Go through the listing below and output exactly the line with "Definition parseFloat (s", the line with "pbDeviceStats_Name := f2;", and each line between; omit the rest.
BEGIN
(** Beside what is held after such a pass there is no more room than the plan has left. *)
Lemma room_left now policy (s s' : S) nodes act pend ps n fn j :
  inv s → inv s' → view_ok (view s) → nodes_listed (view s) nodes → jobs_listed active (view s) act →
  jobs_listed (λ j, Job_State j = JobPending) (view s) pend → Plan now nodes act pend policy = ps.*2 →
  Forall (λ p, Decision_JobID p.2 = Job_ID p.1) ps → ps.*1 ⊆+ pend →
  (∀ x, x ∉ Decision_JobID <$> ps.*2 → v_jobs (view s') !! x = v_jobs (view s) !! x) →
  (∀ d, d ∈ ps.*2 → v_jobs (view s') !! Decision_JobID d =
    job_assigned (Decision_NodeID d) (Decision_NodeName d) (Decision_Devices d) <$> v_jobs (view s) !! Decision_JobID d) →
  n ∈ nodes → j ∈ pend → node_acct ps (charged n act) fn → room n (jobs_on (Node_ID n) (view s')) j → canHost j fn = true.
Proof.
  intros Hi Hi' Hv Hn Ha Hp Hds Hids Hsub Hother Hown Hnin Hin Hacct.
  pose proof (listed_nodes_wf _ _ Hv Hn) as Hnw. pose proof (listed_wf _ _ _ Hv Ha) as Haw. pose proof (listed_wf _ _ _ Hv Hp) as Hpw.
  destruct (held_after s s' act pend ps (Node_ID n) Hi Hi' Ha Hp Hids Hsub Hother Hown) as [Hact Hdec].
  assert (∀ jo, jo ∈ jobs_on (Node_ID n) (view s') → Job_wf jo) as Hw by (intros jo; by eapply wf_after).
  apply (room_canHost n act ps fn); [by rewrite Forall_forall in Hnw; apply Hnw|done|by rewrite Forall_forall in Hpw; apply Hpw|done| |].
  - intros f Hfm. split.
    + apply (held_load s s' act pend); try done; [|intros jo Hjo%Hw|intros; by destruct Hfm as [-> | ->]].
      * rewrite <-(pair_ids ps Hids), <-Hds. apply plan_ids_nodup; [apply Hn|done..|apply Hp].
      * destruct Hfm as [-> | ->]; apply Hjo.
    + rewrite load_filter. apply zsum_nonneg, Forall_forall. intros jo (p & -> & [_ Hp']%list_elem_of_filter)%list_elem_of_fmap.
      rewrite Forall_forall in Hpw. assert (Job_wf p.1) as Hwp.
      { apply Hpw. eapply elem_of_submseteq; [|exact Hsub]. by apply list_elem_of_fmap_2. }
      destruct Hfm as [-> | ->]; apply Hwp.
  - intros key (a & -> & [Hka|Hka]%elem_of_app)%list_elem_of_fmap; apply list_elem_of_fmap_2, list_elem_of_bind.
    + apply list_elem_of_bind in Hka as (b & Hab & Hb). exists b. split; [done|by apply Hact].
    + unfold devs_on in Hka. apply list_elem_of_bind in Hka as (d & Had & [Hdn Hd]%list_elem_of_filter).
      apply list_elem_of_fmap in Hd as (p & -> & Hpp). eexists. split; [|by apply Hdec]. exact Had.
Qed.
END
BEGIN
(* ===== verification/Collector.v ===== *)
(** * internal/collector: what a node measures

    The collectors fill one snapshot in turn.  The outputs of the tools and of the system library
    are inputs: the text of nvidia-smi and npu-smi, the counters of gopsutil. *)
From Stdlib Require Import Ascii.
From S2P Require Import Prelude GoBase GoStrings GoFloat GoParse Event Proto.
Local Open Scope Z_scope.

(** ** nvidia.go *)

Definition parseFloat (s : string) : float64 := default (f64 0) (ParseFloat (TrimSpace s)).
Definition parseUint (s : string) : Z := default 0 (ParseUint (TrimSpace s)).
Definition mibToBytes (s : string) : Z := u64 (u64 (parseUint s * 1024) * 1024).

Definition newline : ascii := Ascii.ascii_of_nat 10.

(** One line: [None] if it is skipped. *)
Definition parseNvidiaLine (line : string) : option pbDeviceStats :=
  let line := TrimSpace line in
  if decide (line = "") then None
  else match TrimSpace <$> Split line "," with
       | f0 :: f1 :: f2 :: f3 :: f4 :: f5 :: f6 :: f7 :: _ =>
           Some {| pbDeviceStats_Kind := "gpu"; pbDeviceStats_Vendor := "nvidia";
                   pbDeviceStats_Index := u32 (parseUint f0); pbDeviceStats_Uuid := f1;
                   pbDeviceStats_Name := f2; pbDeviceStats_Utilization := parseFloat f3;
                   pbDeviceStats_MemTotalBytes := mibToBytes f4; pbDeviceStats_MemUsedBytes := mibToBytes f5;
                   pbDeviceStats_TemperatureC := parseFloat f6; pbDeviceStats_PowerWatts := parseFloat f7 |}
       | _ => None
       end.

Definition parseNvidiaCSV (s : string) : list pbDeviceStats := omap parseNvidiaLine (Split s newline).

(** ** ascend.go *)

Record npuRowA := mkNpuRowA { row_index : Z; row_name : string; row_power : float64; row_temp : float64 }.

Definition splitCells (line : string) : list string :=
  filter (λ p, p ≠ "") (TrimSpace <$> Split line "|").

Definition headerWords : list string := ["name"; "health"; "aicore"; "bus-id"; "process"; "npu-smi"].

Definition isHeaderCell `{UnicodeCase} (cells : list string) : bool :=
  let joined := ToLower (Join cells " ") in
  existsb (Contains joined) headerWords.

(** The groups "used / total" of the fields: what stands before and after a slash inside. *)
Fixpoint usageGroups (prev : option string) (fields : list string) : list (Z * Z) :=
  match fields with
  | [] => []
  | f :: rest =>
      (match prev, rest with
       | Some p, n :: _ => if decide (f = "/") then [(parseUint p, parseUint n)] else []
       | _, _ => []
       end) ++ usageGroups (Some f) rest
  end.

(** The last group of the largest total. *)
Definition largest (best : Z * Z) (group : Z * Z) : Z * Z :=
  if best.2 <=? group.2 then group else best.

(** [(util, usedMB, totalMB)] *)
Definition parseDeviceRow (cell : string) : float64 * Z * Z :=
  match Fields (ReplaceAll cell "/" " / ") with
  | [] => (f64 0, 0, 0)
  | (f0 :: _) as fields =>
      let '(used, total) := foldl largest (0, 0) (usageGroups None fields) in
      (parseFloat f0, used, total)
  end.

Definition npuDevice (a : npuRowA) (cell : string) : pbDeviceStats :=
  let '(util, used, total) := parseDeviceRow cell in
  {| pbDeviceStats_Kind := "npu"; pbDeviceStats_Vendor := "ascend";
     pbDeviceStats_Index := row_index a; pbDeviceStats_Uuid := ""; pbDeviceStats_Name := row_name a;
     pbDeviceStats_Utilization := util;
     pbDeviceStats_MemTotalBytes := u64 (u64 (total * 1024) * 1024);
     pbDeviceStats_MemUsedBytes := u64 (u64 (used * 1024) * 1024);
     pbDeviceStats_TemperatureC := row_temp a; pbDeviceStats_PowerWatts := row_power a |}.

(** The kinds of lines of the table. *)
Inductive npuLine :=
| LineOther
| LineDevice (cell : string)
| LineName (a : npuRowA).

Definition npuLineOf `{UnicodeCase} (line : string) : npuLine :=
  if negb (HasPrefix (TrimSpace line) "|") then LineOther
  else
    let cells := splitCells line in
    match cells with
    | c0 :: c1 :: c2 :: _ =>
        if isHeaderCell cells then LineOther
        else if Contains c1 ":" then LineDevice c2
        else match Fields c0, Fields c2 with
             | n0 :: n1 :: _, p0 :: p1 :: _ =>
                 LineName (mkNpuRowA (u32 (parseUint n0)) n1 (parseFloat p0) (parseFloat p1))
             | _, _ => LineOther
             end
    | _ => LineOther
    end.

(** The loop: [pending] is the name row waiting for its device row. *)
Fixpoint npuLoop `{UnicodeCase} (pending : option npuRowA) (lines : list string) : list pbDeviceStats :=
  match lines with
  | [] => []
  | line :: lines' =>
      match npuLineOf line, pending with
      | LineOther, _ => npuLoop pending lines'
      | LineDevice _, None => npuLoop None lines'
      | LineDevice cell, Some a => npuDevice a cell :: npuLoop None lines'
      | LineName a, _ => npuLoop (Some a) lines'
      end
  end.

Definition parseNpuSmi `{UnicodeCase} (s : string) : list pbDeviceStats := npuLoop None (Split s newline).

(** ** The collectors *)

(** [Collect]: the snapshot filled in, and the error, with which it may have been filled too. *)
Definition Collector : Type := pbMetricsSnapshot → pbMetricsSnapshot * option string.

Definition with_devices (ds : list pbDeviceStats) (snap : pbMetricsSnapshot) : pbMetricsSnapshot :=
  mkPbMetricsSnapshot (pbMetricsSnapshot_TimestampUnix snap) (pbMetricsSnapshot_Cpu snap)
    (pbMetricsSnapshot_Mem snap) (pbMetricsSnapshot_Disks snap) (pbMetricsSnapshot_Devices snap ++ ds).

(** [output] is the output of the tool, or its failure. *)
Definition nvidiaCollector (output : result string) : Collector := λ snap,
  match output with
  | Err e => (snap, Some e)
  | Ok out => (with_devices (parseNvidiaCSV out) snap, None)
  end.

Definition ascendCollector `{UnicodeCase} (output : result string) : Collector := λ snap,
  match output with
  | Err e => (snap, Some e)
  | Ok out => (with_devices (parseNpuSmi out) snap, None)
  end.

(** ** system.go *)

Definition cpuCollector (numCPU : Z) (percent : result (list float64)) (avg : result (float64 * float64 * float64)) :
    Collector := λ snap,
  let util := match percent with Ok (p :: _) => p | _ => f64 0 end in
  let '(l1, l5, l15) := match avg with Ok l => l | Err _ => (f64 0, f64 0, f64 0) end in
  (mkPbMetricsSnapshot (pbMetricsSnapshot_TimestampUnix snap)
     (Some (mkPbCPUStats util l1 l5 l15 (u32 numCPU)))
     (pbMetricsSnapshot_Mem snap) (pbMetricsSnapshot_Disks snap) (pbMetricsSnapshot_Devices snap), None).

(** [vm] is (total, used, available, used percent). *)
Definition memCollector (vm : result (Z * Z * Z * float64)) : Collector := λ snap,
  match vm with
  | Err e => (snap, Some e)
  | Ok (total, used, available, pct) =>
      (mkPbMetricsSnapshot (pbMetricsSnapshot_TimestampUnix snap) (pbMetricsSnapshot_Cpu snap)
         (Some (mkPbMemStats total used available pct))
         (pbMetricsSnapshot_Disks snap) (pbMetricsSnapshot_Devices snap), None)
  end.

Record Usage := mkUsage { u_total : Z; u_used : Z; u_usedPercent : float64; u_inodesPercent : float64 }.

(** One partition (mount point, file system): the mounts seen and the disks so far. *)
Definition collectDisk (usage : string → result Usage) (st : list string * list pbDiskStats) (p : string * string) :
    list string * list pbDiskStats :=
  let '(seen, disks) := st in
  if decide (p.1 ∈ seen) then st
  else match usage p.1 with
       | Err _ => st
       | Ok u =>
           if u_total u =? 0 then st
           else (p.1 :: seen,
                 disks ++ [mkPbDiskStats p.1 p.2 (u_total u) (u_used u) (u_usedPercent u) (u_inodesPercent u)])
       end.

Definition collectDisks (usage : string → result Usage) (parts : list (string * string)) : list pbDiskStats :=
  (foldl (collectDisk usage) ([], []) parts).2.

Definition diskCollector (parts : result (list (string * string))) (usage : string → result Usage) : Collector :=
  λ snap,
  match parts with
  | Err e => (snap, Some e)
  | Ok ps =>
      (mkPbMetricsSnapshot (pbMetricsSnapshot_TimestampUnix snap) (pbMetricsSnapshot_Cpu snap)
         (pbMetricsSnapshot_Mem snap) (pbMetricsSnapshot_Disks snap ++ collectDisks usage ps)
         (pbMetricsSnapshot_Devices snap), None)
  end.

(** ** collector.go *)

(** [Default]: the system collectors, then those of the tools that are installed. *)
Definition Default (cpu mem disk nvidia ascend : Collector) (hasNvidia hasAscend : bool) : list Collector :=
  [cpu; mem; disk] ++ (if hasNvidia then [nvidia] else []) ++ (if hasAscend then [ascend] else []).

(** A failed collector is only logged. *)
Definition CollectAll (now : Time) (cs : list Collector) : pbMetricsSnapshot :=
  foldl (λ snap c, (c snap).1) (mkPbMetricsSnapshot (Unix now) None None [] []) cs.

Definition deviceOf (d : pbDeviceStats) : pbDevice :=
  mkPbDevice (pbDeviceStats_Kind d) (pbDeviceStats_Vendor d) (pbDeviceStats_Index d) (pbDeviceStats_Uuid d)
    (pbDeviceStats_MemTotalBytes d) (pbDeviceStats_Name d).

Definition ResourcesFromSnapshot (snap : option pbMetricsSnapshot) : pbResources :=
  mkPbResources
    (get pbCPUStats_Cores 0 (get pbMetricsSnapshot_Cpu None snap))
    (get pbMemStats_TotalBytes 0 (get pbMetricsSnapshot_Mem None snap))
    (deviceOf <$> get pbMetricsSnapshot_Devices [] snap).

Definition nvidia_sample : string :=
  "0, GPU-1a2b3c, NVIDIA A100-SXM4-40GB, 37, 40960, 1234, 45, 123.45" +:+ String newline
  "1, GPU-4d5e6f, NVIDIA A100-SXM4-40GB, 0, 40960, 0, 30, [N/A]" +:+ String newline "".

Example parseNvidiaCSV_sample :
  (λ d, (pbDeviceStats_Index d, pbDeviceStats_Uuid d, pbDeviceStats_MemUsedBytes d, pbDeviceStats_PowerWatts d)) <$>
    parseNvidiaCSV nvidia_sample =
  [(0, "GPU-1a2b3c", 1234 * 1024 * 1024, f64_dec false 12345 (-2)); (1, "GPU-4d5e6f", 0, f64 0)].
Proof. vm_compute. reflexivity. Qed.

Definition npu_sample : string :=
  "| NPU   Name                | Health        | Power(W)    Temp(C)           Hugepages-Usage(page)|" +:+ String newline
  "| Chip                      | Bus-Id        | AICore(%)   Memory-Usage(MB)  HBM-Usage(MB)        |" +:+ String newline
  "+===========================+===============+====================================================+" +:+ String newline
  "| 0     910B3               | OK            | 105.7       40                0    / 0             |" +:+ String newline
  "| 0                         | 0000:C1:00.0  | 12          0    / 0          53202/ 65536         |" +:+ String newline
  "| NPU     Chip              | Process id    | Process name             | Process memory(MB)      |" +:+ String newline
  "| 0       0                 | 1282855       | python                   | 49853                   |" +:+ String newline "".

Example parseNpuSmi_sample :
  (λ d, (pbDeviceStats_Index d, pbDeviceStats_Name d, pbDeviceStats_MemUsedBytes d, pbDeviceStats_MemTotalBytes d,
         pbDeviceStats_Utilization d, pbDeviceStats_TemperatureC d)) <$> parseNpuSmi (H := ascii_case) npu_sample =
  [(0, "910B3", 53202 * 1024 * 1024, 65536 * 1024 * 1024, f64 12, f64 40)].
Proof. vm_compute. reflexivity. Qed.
END
- _WRITTEN REPLY_
Definition parseFloat (s : string) : float64 := default (f64 0) (ParseFloat (TrimSpace s)).
Definition parseUint (s : string) : Z := default 0 (ParseUint (TrimSpace s)).
Definition mibToBytes (s : string) : Z := u64 (u64 (parseUint s * 1024) * 1024).

Definition newline : ascii := Ascii.ascii_of_nat 10.

(** One line: [None] if it is skipped. *)
Definition parseNvidiaLine (line : string) : option pbDeviceStats :=
  let line := TrimSpace line in
  if decide (line = "") then None
  else match TrimSpace <$> Split line "," with
       | f0 :: f1 :: f2 :: f3 :: f4 :: f5 :: f6 :: f7 :: _ =>
           Some {| pbDeviceStats_Kind := "gpu"; pbDeviceStats_Vendor := "nvidia";
                   pbDeviceStats_Index := u32 (parseUint f0); pbDeviceStats_Uuid := f1;
                   pbDeviceStats_Name := f2; pbDeviceStats_Utilization := parseFloat f3;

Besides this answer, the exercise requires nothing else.